Why the score and the complaints disagree
You have probably seen a site score 95 in Lighthouse while users complain about lag, or score 65 while feeling perfectly responsive. The reason is the setup.
A Lighthouse run uses a fixed mid-range Android profile, a throttled 4G network, and a cold cache. Every run starts from the same spot. Real traffic does not. Some visitors are on flagship phones and fibre, others on budget hardware and patchy 3G. Some arrive with a warm cache from a previous visit, some on a cold first load. And real people actually click things, which generates interaction latency that no scripted run produces. So a 95 in the lab can describe a best case your 75th-percentile user rarely sees, and decent field numbers can still hide a slow tail at the 95th percentile.
Where to go next
If you score well in the lab but your field metrics are poor, the gap lives in real-world variance a single synthetic run cannot see.
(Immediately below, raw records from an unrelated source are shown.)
(* ===== verification/Prelude.v ===== *)
(** * dagq: the decisions of the task queue

    dagq runs a queue of development tasks: tasks are planned, reviewed,
    claimed by a supervisor, worked on in runs by agents, validated, reviewed
    and landed on main one at a time.  Its decisions are pure functions of
    [src/src/domain/]; [src/src/application/] drives them through ports and
    [src/src/infrastructure/] stores what they decide in SQLite.  This library
    models the decisions that keep the queue coherent and proves what they
    promise.

    ** How the code is modelled

    A Rust struct is a [Record] of the same fields, an enum an [Inductive]
    with the same variants, an owned struct that is changed field by field a
    functional update ([r <| f := v |>], below).  [Result<T, DomainError>] is
    the error monad of this file over [DomainError.t] (Errors.v); [e?] is
    [x ← e; k].  Text is [string] read as UTF-8 bytes; [i64] is [Z], with the
    saturating operations written out where the source saturates, [usize] is
    [nat] or [N], and the one [u32] that is counted up wraps
    (Proposals.v).  [BTreeMap] and [HashMap] are stdpp's [gmap], their sets
    [gset]; [sort_by_key] is the stable sort below.  Times are opaque text or
    milliseconds.

    ** The files

    - Prelude: results, record update, machine integers, enums of fixed text
      values, stable sorting, lists kept once, step relations.
    - Text: the operations on text the source uses (trimming, splitting,
      decimal numbers).
    - Vocab: the enums of [domain/mod.rs] and its neighbours declared with
      [string_enum!].
    - Ids, Errors: [domain/ids.rs], [domain/error.rs].
    - Labels: changes and tags ([domain/change.rs], [domain/goal_tag.rs]).
    - Scope: the globs a task declares and the matcher of a diff against them
      ([domain/scope.rs]).
    - Workers: the worker a task resolves to ([domain/worker.rs]).
    - Priorities: priorities and origins at creation, and who may change a
      person's ([domain/plan_request.rs], [domain/authorization.rs]).
    - Inputs: what a task or goal is made and edited with
      ([domain/input.rs]).
    - FollowUps: the judgement of a follow-up ([domain/follow_up.rs]).
    - Tasks, Goals, Proposals, Runs: the four aggregates
      ([domain/task.rs], [goal.rs], [proposal.rs], [run.rs]) with every
      operation on them, and the machine those operations make
      (Modules [TaskInv], [GoalInv], [ProposalInv], [RunInv]: an operation
      type, its execution, the invariant).  Goals also has the close of the
      store ([close_goal_in] of [infrastructure/task_store.rs]).
    - ClaimOrder: the order of claims and slots ([domain/claim_order.rs],
      [slot_order.rs], [light_slots.rs], [claim_spacing.rs],
      [slot_limits.rs]).
    - Concern: what becomes of a review's concern ([domain/concern.rs]).
    - Replans: replanning operations ([domain/task_replan.rs]) and the writes
      on their table ([infrastructure/replans.rs]).
    - Replacements, ReplanApply: the records of applied replacements and the
      loops an apply must not close; the check right before an apply and the
      edges it gives ([domain/replan_apply.rs]).
    - ReplanPlans: the plan of a replacement and its check
      ([domain/replan_plan.rs]).
    - EventKinds, Events, Reasons: the kinds of run events, the event with its
      payload as an interface of JSON values (classes [Payload] and
      [PayloadLaws]), the codes of reasons ([domain/event_kind.rs],
      [views.rs], [reason.rs]).
    - Reviews: what a recorded review lets land ([domain/concern.rs],
      [recheck.rs]).
    - Resumes, History: the count of a run's resumes and the questions its
      history answers ([domain/resume.rs], [run/history.rs]).
    - Satisfied, Stranded, RunPhase: claims that a task is done already, runs
      left without a lease, and the phase a run is in
      ([domain/satisfied.rs], [stranded_landing.rs], [run_phase.rs]).
    - Holds, WorkerModels: holds of tasks with their release, and the models
      of worker sessions ([domain/task_hold.rs], [worker_model.rs]).
    - HoldStore, HoldTable: the transactions on the table of holds
      ([infrastructure/task_holds.rs] with the writes of [task_store.rs] and
      [runtime_store/] that meet them), and what they keep.
    - Actors, Authorization: the actors with their environment, the
      capabilities of the roles and the rules on resources, who may ask for
      whose token ([domain/actor.rs], [session_step.rs],
      [authorization.rs]).
    - Tokens, TokenStore, TokenFiles, TokenTable: the principals of the queue
      service and what a token of one is issued under
      ([domain/queue_service.rs]); the files of the tokens and the use cases
      that issue and revoke them ([infrastructure/queue_service.rs],
      [application/queue_service.rs], [supervisor_service.rs]); what the
      operations on the files keep, and what the use cases promise.
    - Findings, FindingLedger, FindingStore, FindingTable: what is found wrong
      and what a record, a person or a proposal makes of it
      ([domain/finding.rs]); the findings folded from the event log
      ([domain/ledger/findings.rs], [baseline.rs]); the transactions on the
      tables of findings and their planners ([infrastructure/findings.rs],
      [finding_planners.rs], [ci_watch_store.rs]); what those keep.
    - Asks, AskStore, AskRows, AskTable: the questions for a person and the
      readings of an answer ([domain/mod.rs], [queue_hold.rs],
      [recovery.rs], [recheck.rs]); the transactions that open, hold, answer,
      withdraw, close and deliver them ([infrastructure/asks.rs]); what one
      of them leaves in the rows and events, and what any sequence of them
      keeps.  What an answer reads of other components (a run's status and
      lease, where a planner's question goes, who updates the binary) is the
      record [Routes].
    - Cancels, ClaimGraph: the reasons and the record of a cancel
      ([domain/cancel_reason.rs]); the view of the dependencies with the
      priorities that reach a task, the claim order and the critical chain
      ([application/mod.rs]).
    - ProviderSwitches: when a run's worker moves between the providers, waits
      or is called again, the routes of workers, and the holds of providers the
      supervisor records and reads ([domain/provider_switch.rs],
      [supervise/execution/provider.rs]).
    - TaskStore, TaskTable: the transactions that add, edit, move, cancel and
      claim tasks, make them wait, and open and close goals
      ([infrastructure/task_store.rs], [store_writes.rs], [store_rows.rs]), over
      the tables of HoldStore; what any sequence of them keeps.  What they read
      of planners, proposals, follow-ups and the trial of models is the record
      [Outside] and, for a claim, [Claim].
    - Turns, TurnTable: the request files of a headless session, which the
      supervisor writes and drops and the wrapper takes, what its events say of
      a turn awaited and of a call the provider's wall stopped
      ([domain/turn.rs], [supervise/execution/headless.rs],
      [application/headless_session.rs]).  A directory is a map from names to
      the request a file reads as; one operation on it is one step, so the
      reader's second look at a file renamed under it has no counterpart.

    The parts meet where the code has them meet: a claim takes a task
    ([Task.claim]) and makes a run of it ([TaskRun.new]); a goal's close reads
    the counts of its tasks, its follow-ups and its unresolved replacements;
    a step of a task asks the guard the replanning table gives
    ([Replan.guard_of], [Replan.check_step]); the claims of the arranged order
    stand in the line of a fill pass.  The claim of TaskStore reads its graph
    into ClaimGraph, whose chain ends because the store's writes keep the wait
    graph without a circle, and its routes from ProviderSwitches.  A resume, a landing and a
    release are decided on the events of a run (Events); the decisions of
    Holds, Resumes, RunPhase, Tasks and Runs are composed in the transactions
    of HoldStore.  The policy of Authorization opens every issue of a token,
    which the rules of Tokens then decide over the files of TokenStore.
    FindingStore writes the attributes of Findings to its events, from which
    FindingLedger folds them again; the proposals of Proposals and the
    statuses of their tasks settle the findings linked to them.  An answer of
    AskStore goes through the transaction of FindingStore that carries it out
    on its finding, in the same write; every step of the asks is a sequence of
    steps of the findings' store ([reachable_findings]).

    ** What the theorems show

    - State machines: the transitions of a run, a task, a proposal and a
      replanning operation are exactly the tables stated; ended ones stay
      ended; a run integrates only through the end of a landing; a started
      task was reviewed; a replanning operation past its fence guards its
      task until it ends.
    - Invariants over any sequence of operations: the shape of tasks, goals,
      proposals and runs, and one open replanning operation per task.
    - Decisions, on every branch: when a goal closes and what a refused close
      names, when a step is refused, when a resolution, a judgement, a
      concern or a set of condition mappings is taken, when there is room for
      a claim.
    - Order: the arranged claim order and the line of slots are the stable
      sorts the documentation describes, and lose no candidate.
    - Priorities: the AI never loses a person's priority; a request's prevails.
    - Loops that end with the right answer: the walk over replacements and the
      search of the wait graph.
    - Round trips: a task's wire form, a goal closed and reopened, what a
      release, a change of phase and a verification record.
    - Bounds over a run's history: resumes, revises, requests on conflicts and
      raises of the model end.
    - Safety of landings: only a review after the last fence lets a run land;
      a build takes a stopped landing up once.
    - Refinement: the check of a replacement plan against its specification;
      the queue of landings against a machine over events.
    - The table of holds, over any sequence of transactions: one open hold per
      task, rows that settle and close once, a fence while a hold is open, a
      release that leaves its task where it decided, and reminders told once
      a day.
    - Who may do what: no chain of tokens takes an actor past its own role,
      and an actor's id confines it to what is its own.
    - The tokens, over any sequence of requests: one token for a key, a job's
      token kept from every caller but the parent that asked for it, an issue
      only under what the parent holds, and none left by an issue that fails.
    - The findings, over any sequence of transactions: one finding of a
      problem, an event log from which the rows' attributes are folded, one
      planner open for a finding; a record brought twice counts once, the end
      of a proposal settles what it remedies, and an answer is carried out.
    - The asks, over any sequence of transactions: one open ask of a matter, a
      log that tells the open ones, an answer written whole and once that
      stands after, no approval of the runtime's own, and a hold that lists
      each run and job once.

    - The tasks, over any sequence of transactions: a wait graph without a
      circle, work that follows its predecessors, some task that waits for no
      other while one is unfinished, a claim that takes the first of its order,
      and a view of the graph that ends; the recursive query of the checks
      finds exactly the paths.  The apply of a replacement, which adds edges of
      its own, is not among these steps: its check is ReplanApply's.
    - The providers: a run moves between them twice at most and off a turn once,
      and a hold read is the one the log's latest record says.
    - The turns of a headless session: its request files refine a table of
      numbered requests, each taken once and in order while no wall is met, all
      of them in as many takes; an adopted request is written once; a turn is
      awaited exactly while one runs or is to come; a call a wall stopped is
      made again, and read when the last of its retries ended well.

    ** Fuel

    Eight loops of the source are not structural.  [arrange_tiers] takes one
    turn per tier and each tier takes a candidate at least, so the number of
    candidates is enough ([arrange_tiers_perm] loses none).
    [Replacements.walk] goes only into tasks that are there and not yet
    visited, so their number and one more is enough ([walk_total]).  The
    depth-first [search] below, which [Replacements.closes_loop] and
    [ReplanPlan.in_loop] run, pushes each edge of the graph once and the
    start's twice ([search_spec]).  So does [closure], over which the waiting
    tasks and the recursive query are collected ([closure_spec]); the critical
    chain takes each task once ([critical_found]), and a span of time takes a
    character at each turn ([span_reading_ends]).  The look whether a request was
    read goes to a later turn each time ([request_read_ends]).  These return an option, and the theorems
    say that it is always [Some].

    ** What is not modelled

    The JSON library itself (an interface with its laws), the texts of errors
    and reports, SQL, Git, processes, clocks and the command line.  A SQL
    statement is the change it makes to the rows, with its unique indexes; a
    transaction that fails leaves the tables as they were.  Of the
    domain, still to come: the attention a run or a queue asks for, the
    recovery job's verdicts, the plan and goal reviews and the queue broker's
    messages; the trial of models draws by SHA-256 and percentiles and stays
    out.  The digest of the tokens' values is an argument, and their files
    are modelled with every operation on them succeeding. *)
From stdpp Require Export prelude strings gmap sorting.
If the two line up, you are in good shape; keep pushing the 75th percentile down.
The rest of this series digs into each side. One part covers how to read and act on lab data, one covers how to measure and interpret field data, and one walks through exactly why a Lighthouse score and a Core Web Vitals assessment drift apart. The point was never a perfect Lighthouse number. The point is a site that is fast for real people, and that takes both: the lab to debug, the field for the truth.